TASK BRIEF: Once you find the line containing "forall (R : Type) (F : PyFloat R) (run_date_msk" in the data below, copy it and each following line exactly, up to and including the line containing "let built := build_post_public", and nothing else.

TASK DATA:
(** X10: a match is scored from its own statistics rows only: rows of
    matches that are not being scored change nothing in the ranking. *)
Theorem score_matches_own_rows :
  forall (R : Type) (F : PyFloat R) (matches : list MatchForScoring)
         (stats : list PlayerGameStats) (rules : list (ScoringRule R)),
    score_matches matches
      (List.filter (fun ps => bool_decide (ps_match_id ps ∈ map m_match_id matches))
                   stats)
      rules
    = score_matches matches stats rules.
Proof.
  intros R F matches stats rules. unfold score_matches. rewrite !scored_unfold.
  f_equal.
  apply map_try_ext_in. intros m Hm. unfold score_match.
  rewrite !group_stats_rows. unfold Spec.stat_rows.
  rewrite filter_filter_and.
  rewrite (filter_ext_bool _ (fun ps => String.eqb (ps_match_id ps) (m_match_id m)));
    [reflexivity |].
  intros ps. cbv beta.
  destruct (String.eqb (ps_match_id ps) (m_match_id m)) eqn:Heq;
    [| apply andb_false_r].
  apply String.eqb_eq in Heq. rewrite andb_true_r.
  apply bool_decide_eq_true. rewrite Heq. apply list_elem_of_In, in_map, Hm.
Qed.

(** X11: in binary64 the order of the rules matters.  With three rules of
    0.1, 0.2 and 0.3 for one team and a rule of 0.6 for another, the match
    of the first team is scored 0.6000000000000001 and is ranked first;
    with the same rules in the order 0.3, 0.2, 0.1 it is scored 0.6, ties
    with the other match, and is ranked second. *)
Theorem score_matches_rule_order :
  Permutation order_rules order_rules_again
  /\ option_map (map (fun rm => (m_match_id (rm_match rm), score_of rm)))
                (@score_matches float binary64_float order_matches [] order_rules)
     = Some [("a", 0.6000000000000001%float); ("b", 0.6%float)]
  /\ option_map (map (fun rm => (m_match_id (rm_match rm), score_of rm)))
                (@score_matches float binary64_float order_matches [] order_rules_again)
     = Some [("b", 0.6%float); ("a", 0.6%float)].
Proof.
  split; [| split; vm_compute; reflexivity].
  unfold order_rules, order_rules_again.
  apply Permutation_rev.
Qed.
(* ===================================================================== *)
(** * Further properties of the public view builder and of the renderer *)
(* ===================================================================== *)

Lemma NoDup_map_inj {A B : Type} (f : A -> B) (l : list A) (x y : A) :
  NoDup (map f l) -> In x l -> In y l -> f x = f y -> x = y.
Proof.
  induction l as [| a l IH]; cbn [map]; intros Hnd Hx Hy Hf; [destruct Hx |].
  apply NoDup_cons in Hnd as [Hnotin Hnd].
  destruct Hx as [-> | Hx], Hy as [-> | Hy].
  - reflexivity.
  - exfalso. apply Hnotin, list_elem_of_In. rewrite Hf. apply in_map, Hy.
  - exfalso. apply Hnotin, list_elem_of_In. rewrite <- Hf. apply in_map, Hx.
  - apply IH; assumption.
Qed.

(** When no two results are for the same match and kind, the result looked
    at for a match and a kind is the one listed for them. *)
Lemma last_result_unique (video_results : list VideoLinkResult) (vr : VideoLinkResult) :
  NoDup (map (fun vr => (vr_match_id vr, vr_kind vr)) video_results) ->
  In vr video_results ->
  Spec.last_result video_results (vr_match_id vr) (vr_kind vr) = Some vr.
Proof.
  intros Hnd Hin. unfold Spec.last_result.
  destruct (List.find _ (rev video_results)) as [vr' |] eqn:Hfind.
  - apply find_some in Hfind as [Hin' Hp].
    apply in_rev in Hin'.
    apply andb_true_iff in Hp as [Hid Hkind].
    apply String.eqb_eq in Hid. apply bool_decide_eq_true in Hkind.
    f_equal.
    apply (NoDup_map_inj (fun vr => (vr_match_id vr, vr_kind vr)) video_results);
      [assumption .. |].
    cbv beta. rewrite Hid, Hkind. reflexivity.
  - exfalso.
    assert (Hin' : In vr (rev video_results)) by (apply in_rev in Hin; exact Hin).
    pose proof (find_none _ _ Hfind vr Hin') as Hp. cbv beta in Hp.
    rewrite String.eqb_refl, bool_decide_eq_true_2 in Hp by reflexivity.
    discriminate.
Qed.

(** X12: when the video results hold at most one result per match and
    kind, every one of them that belongs to a published match is used: a
    result with status "error" contributes its embedded error to the errors
    of the post, and a result with status "found" gives its URL to the item
    of its match. *)
Theorem build_post_public_unique_results :
  forall (R : Type) (F : PyFloat R) (run_date_msk : date) (now_utc : datetime)
         (ranked : list (RankedMatch R)) (video_results : list VideoLinkResult)
         (cfg : UsecaseConfig R) (extra_errors : list AppError) (h : Heap),
    NoDup (map (fun vr => (vr_match_id vr, vr_kind vr)) video_results) ->
    let built := build_post_public run_date_msk now_utc ranked video_results cfg
                                   extra_errors h in
    SpecView.every_error_result_contributes
      ranked video_results cfg (deref (snd built) (p_errors (fst built)))
    /\ forall vr rm,
         In vr video_results ->
         In rm (SpecView.surviving cfg ranked) ->
         m_match_id (rm_match rm) = vr_match_id vr ->
         vr_status vr = VideoStatus.FOUND ->
         exists it,
           In it (p_items (fst built))
           /\ it_match_id it = vr_match_id vr
           /\ (vr_kind vr = VideoKind.HIGHLIGHTS -> it_highlights_url it = vr_url vr)
           /\ (vr_kind vr = VideoKind.FULL -> it_full_url it = vr_url vr).
Proof.
  intros R F run_date_msk now_utc ranked video_results cfg extra_errors h Hnd built.
  destruct (build_post_public_view run_date_msk now_utc ranked video_results cfg
                                   extra_errors h)
    as (Hitems & Herrors & _).
  fold built in Hitems, Herrors. split.
  - intros vr e Hin Hst Herr (rm & Hrm & Hid).
    rewrite Herrors. apply in_or_app. right.
    apply in_concat. exists (SpecView.errors_of video_results rm).
    split; [apply in_map, Hrm |].
    unfold SpecView.errors_of. rewrite Hid.
    pose proof (last_result_unique video_results vr Hnd Hin) as Hlast.
    destruct (vr_kind vr); rewrite Hlast; apply in_or_app; [left | right];
      apply video_error_In; exists vr; repeat split; assumption.
  - intros vr rm Hin Hrm Hid Hst.
    exists (SpecView.item_of video_results rm).
    split; [rewrite Hitems; apply in_map, Hrm |].
    split; [exact Hid |].
    pose proof (last_result_unique video_results vr Hnd Hin) as Hlast.
    unfold SpecView.item_of, SpecView.url_of.
    cbn [it_highlights_url it_full_url]. rewrite Hid.
    split; intros Hkind; rewrite Hkind in Hlast; rewrite Hlast;
      unfold found_url; rewrite decide_True by exact Hst; reflexivity.
Qed.

Lemma build_post_public_unique_results_witness :
  NoDup (map (fun vr => (vr_match_id vr, vr_kind vr)) [video_failed])
  /\ SpecView.every_error_result_contributes
       [sample_ranked 4 3] [video_failed] default_config
       (deref (snd (build_post_public (ymd2ord 2026 11 3) now_aware [sample_ranked 4 3]
                                      [video_failed] default_config [] []))
              (p_errors (fst (build_post_public (ymd2ord 2026 11 3) now_aware
                                                [sample_ranked 4 3] [video_failed]
                                                default_config [] [])))).
Proof.
  assert (Hnd : NoDup (map (fun vr => (vr_match_id vr, vr_kind vr)) [video_failed])).
  { cbn [map]. apply NoDup_singleton. }
  split; [exact Hnd |].
  exact (proj1 (build_post_public_unique_results float binary64_float (ymd2ord 2026 11 3) now_aware
                  [sample_ranked 4 3] [video_failed] default_config [] [] Hnd)).
Defined.

(** The triples seen after the loop over the errors. *)
Lemma error_fold_seen (errors : list AppError) (seen : gset (string * string * string))
    (lines : list string) :
  fst (fold_left error_step errors (seen, lines))
  = seen ∪ list_to_set (map error_key errors).
Proof.
  revert seen lines. induction errors as [| e errors IH]; intros seen lines.
  - cbn [fold_left fst map list_to_set]. rewrite (right_id_L ∅ (∪)). reflexivity.
  - cbn [fold_left map list_to_set]. unfold error_step at 2.
    destruct (decide (error_key e ∈ seen)) as [Hin | Hnotin]; rewrite IH;
      apply set_eq; intros k; rewrite !elem_of_union, ?elem_of_singleton;
      [split; [tauto | intros [? | [-> | ?]]; tauto] | tauto].
Qed.

Lemma first_occurrences_In (errors : list AppError) (e : AppError) :
  In e (Spec.first_occurrences errors) -> In e errors.
Proof.
  induction errors as [| e0 errors IH]; cbn [Spec.first_occurrences In]; [tauto |].
  intros [-> | Hin]; [left; reflexivity |].
  apply filter_In in Hin as [Hin _]. right. apply IH, Hin.
Qed.

Lemma filter_none {A : Type} (p : A -> bool) (l : list A) :
  Forall (fun x => p x = false) l -> List.filter p l = [].
Proof.
  induction 1 as [| x l Hx _ IH]; cbn [List.filter]; [reflexivity |].
  rewrite Hx. exact IH.
Qed.

(** X14: a problem that was already reported never adds a line: the lines
    of the problems of a list of errors do not change when errors are
    appended whose (code, source, message) triples all occur in the list. *)
Theorem error_lines_repeats :
  forall errors more : list AppError,
    Forall (fun e => In (error_key e) (map error_key errors)) more ->
    error_lines (errors ++ more) = error_lines errors.
Proof.
  intros errors more Hmore.
  destruct errors as [| e0 errors].
  - destruct more as [| e more]; [reflexivity |].
    apply Forall_inv in Hmore. destruct Hmore.
  - cbn [app]. unfold error_lines. f_equal.
    change (e0 :: errors ++ more) with ((e0 :: errors) ++ more).
    rewrite fold_left_app.
    destruct (fold_left error_step (e0 :: errors) (∅, [])) as [seen lines] eqn:Hfold.
    rewrite error_fold. cbn [snd].
    assert (Hseen : seen = ∅ ∪ list_to_set (map error_key (e0 :: errors))).
    { rewrite <- (error_fold_seen (e0 :: errors) ∅ []), Hfold. reflexivity. }
    rewrite filter_none; [cbn [map]; apply app_nil_r |].
    apply List.Forall_forall. intros e He. cbv beta.
    apply negb_false_iff, bool_decide_eq_true. rewrite Hseen.
    apply elem_of_union_r, elem_of_list_to_set, list_elem_of_In.
    apply first_occurrences_In in He.
    exact (proj1 (List.Forall_forall _ _) Hmore e He).
Qed.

RESULT OF THIS EXERCISE:
  forall (R : Type) (F : PyFloat R) (run_date_msk : date) (now_utc : datetime)
         (ranked : list (RankedMatch R)) (video_results : list VideoLinkResult)
         (cfg : UsecaseConfig R) (extra_errors : list AppError) (h : Heap),
    NoDup (map (fun vr => (vr_match_id vr, vr_kind vr)) video_results) ->
    let built := build_post_public run_date_msk now_utc ranked video_results cfg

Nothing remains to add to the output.